Colour
In some ways I really love my drive to work. I also really hate it - who wants to spend 30-60 minutes every morning on the motorway?
Some mornings though my mind just wanders and I start thinking about some really weird stuff.
This morning I started thinking about the lunar eclipse (I'm not sure how i got onto it but my mind was totally wandering around the whole subject of the universe and stuff) and how amazing it is that the moon turns red. I dont know if anyone saw it but it was really cool. And now comes the science bit...
When the earth is directly between the sun and the moon, the moon should logically be totally black. After all, there is no light landing on the moon because the earth is in the way.
Anyway, what really happens is that light is refracted (more simply it is bent) as it passes through the earth's atmosphere and therefore some light does make it to the moon. Long wavelengths* of light are less likely to be scattered by the particles in the atmosphere and therefore the predominant wavelength of light that makes it to the moon is the one that appears red to our eyes.
Then my mind wandered again. How amazing is it that our eyes receive all this light which is broken up into different wavelengths* and make a distinction between those light waves that gives us a clear image that we use to navigate the world? It must be an incredibly complex process and it's a really good example of how our biology has adapted to the physics of the universe.
Anyway, I just thought it was something worth sharing. We kind of take our sight for granted but it is an amazingly complex system of biology and physics coming together to provide us with what is probably the most important of our 5 senses.**
*complicated science: light is actually made up of "waves". just like waves on the ocean, some are short and frequent whereas some are long and less frequent. our eyes interpret different wavelengths as different colours from long (red) to short (blue). there are wavelenghts that our eyes cant see which is why you can use special cameras to see in what we interpret as being completely dark.

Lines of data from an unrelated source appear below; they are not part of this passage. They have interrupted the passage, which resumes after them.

Lemma split_ok p rest ps fuel : bytes pobj = p :: pat → piece (p :: pat) rest → Forall (piece (p :: pat)) ps → t = joined (p :: pat) ps rest →
  small (texts_of ps) → (4 * length ps + 4 ≤ VA_OBJECT_MAX_SIZE)%nat → (length t < fuel)%nat →
  va_string_split malloc slack fuel (mkObj knd t) pobj = Ret (mkObj Plain (container ASN_TAG_SET (texts_of ps))).
Proof.
  intros Hp Hrest Hps Ht Hs Hroom Hf. unfold VA_OBJECT_MAX_SIZE in Hroom. unfold va_string_split. set (room := malloc (VA_OBJECT_MAX_SIZE + len (mkObj knd t))).
  assert (Hlr : length room = (4096 + length t)%nat) by (subst room; by rewrite Hmalloc).
  assert (Hc : (length (contents (texts_of ps)) + length rest ≤ length t + 4 * length ps)%nat).
  { rewrite Ht. clear. induction ps as [|q ps IH]; [unfold joined; cbn; lia|]. unfold joined in *. change (texts_of (q :: ps)) with ((ASN_TAG_OCTSTRING, q) :: texts_of ps).
    rewrite contents_cons. cbn [fmap list_fmap concat length]. rewrite !length_app in *. rewrite length_encode. cbn [snd length]. pose proof (length_header (length q)). lia. }
  destruct (split_pieces p rest Hp Hrest ps 0 [] room Hps Ht) as (n & r' & It & Hn & Hr'); [lia|done|lia|]. cbn [app length] in It. assert (Hs' := Hs). unfold small, LIMIT in Hs'.
  rewrite (loop_exit _ n fuel _ _ (length (contents (texts_of ps)), contents (texts_of ps) ++ rest ++ r') It); [|unfold split_step, len; cbn [bytes]; by rewrite bool_decide_eq_false_2 by lia|lia].
  cbn [mbind res_bind fst snd]. pose proof (length_header (length (contents (texts_of ps)))).
  etransitivity; [apply (wrap_ok ASN_TAG_SET [] (contents (texts_of ps)) (rest ++ r') (λ b n, x ← slice b 0 (n + 1); Ret (mkObj Plain x))); [by vm_compute|lia|rewrite length_app; lia]|].
  cbn [app]. replace (length (header (length (contents (texts_of ps)))) + length (contents (texts_of ps)) + 1)%nat with (length (encode (ASN_TAG_SET, contents (texts_of ps)))) by (rewrite length_encode; cbn [snd]; lia).
  by rewrite slice_all.
Qed.
End split.
End facts.

(** the pieces up to the first empty one *)
Fixpoint until_nil (ps : list (list Z)) : list (list Z) :=
  match ps with
  | [] => []
  | q :: ps' => if bool_decide (q = []) then [] else q :: until_nil ps'
  end.

Lemma until_empty_texts float_bytes ps : until_empty float_bytes (texts_of ps) = mkObj Plain <$> until_nil ps.
Proof.
  induction ps as [|q ps IH]; [done|]. change (texts_of (q :: ps)) with ((ASN_TAG_OCTSTRING, q) :: texts_of ps). cbn [until_empty until_nil].
  rewrite (bool_decide_ext ((ASN_TAG_OCTSTRING, q) = (ASN_TAG_OCTSTRING, [])) (q = [])) by (split; congruence). case_bool_decide; [done|]. cbn [fmap list_fmap]. by rewrite IH.
Qed.

Lemma fits_texts ps : Forall (λ q : list Z, length q + 4 ≤ VA_OBJECT_MAX_SIZE)%nat ps → Forall fits (texts_of ps).
Proof.
  intros H. unfold texts_of. apply Forall_fmap. eapply Forall_impl; [exact H|]. intros q Hq. split; [by vm_compute|]. split; [exact Hq|]. by intros [=].
Qed.

Lemma enumerates malloc slack float_bytes fuel a h knd tag es r l : (∀ n, length (malloc n) = n) →
  h !! a = Some (mkShared (mkObj knd (container tag es)) r l) → is_container tag = true → small es → Forall fits es → 0 ≤ r < 15 → 0 ≤ l < 255 → (length es < fuel)%nat →
  ∃ e h', va_arg_first malloc slack a h = Ret (Some e, h') ∧
    h' !! a = Some (mkShared (mkObj knd (container tag es)) (r + 1) (l + 1)) ∧ va_enumerator_release e h' = Ret h ∧
    ∀ h2 r2 l2, h2 !! a = Some (mkShared (mkObj knd (container tag es)) r2 l2) →
      each malloc slack float_bytes fuel e h2 = Ret (if bool_decide (r2 = r) then until_empty float_bytes es else []).
Proof.
  intros Hm Ha Ht Hs Hf Hr Hl Hfu. eexists _, _. split; [by apply (first_ok malloc slack Hm a h knd tag es r l)|]. rewrite u8_id by (unfold is_byte; lia).
  split; [apply lookup_insert_eq|]. split.
  - unfold va_enumerator_release, vm_object_unref. cbn [object]. rewrite lookup_insert_eq. cbn [from_option_ub mbind res_bind refs lock ob].
    rewrite !(proj2 (Z.eqb_neq _ _)) by lia. cbn [negb]. rewrite insert_insert_eq, !Z.add_simpl_r. by rewrite insert_id.
  - intros h2 r2 l2 Ha2. case_bool_decide as Hr2; [subst r2|apply (each_changed malloc slack float_bytes a h2 _ fuel _ _ r Ha2); [done|lia]].
    destruct (container_start slack tag es Ht Hs) as (_ & _ & D2 & Hlen & _).
    apply (each_ok malloc slack float_bytes Hm a h2 (mkShared (mkObj knd (container tag es)) r l2) es fuel slack); [done|exact D2|cbn [ob]; unfold memory; cbn [bytes]; lia|done|done].
Qed.

(** C22: Loops over arrays. [first] on an array or object counts one reference
    more and gives an enumerator; once the argument is gone and the count is
    what it was, [next] gives the elements in their order, each as an object of
    its own, and the loop ends: at the end, or at the first empty text, which
    is what [next] gives there too. An array that has got or lost a reference
    meanwhile gives nothing. Releasing the enumerator takes the reference back. *)
Theorem each_enumerates (malloc : nat → list Z) (slack : list Z) (float_bytes : list Z → list Z) (fuel a : nat) (h : store_of)
    (knd : kind) (tag : Z) (es : list element) (r l : Z) :
  (∀ n, length (malloc n) = n) → h !! a = Some (mkShared (mkObj knd (container tag es)) r l) → is_container tag = true → small es →
  Forall fits es → 0 ≤ r < 15 → 0 ≤ l < 255 → (length es < fuel)%nat →
  ∃ e h', va_arg_first malloc slack a h = Ret (Some e, h') ∧
    h' !! a = Some (mkShared (mkObj knd (container tag es)) (r + 1) (l + 1)) ∧ va_enumerator_release e h' = Ret h ∧
    ∀ h2 r2 l2, h2 !! a = Some (mkShared (mkObj knd (container tag es)) r2 l2) →
      each malloc slack float_bytes fuel e h2 = Ret (if bool_decide (r2 = r) then until_empty float_bytes es else []).
Proof. intros Hm Ha Ht Hs Hf Hr Hl Hfu. by apply enumerates. Qed.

**hearing is equally amazing to me. when we speak we basically vibrate the air in our mouth which vibrates the air in front of us which vibrates the air around it. eventually the air around your ear is vibrated and your ear is capable of picking up those vibrations which your brain can decode into speach.
Interesting fact: light travels at 299,792,458 metres per second (about 186,282 miles per second) which is just stupidly fast. sound travels at 344 metres per second (in air) which is significantly slower but it's interesting to note that when you speak (loud enough), one second later you have disturbed air 344 metres away.


1 Comments:
I'm with on these - I think it must be really hard to be blind or deaf. I think I could cope with deafness more easily than not being able to see.
Another one that gets me is fax machines - how can you send the written word down a phone line and it come out at the other end as the exact same words?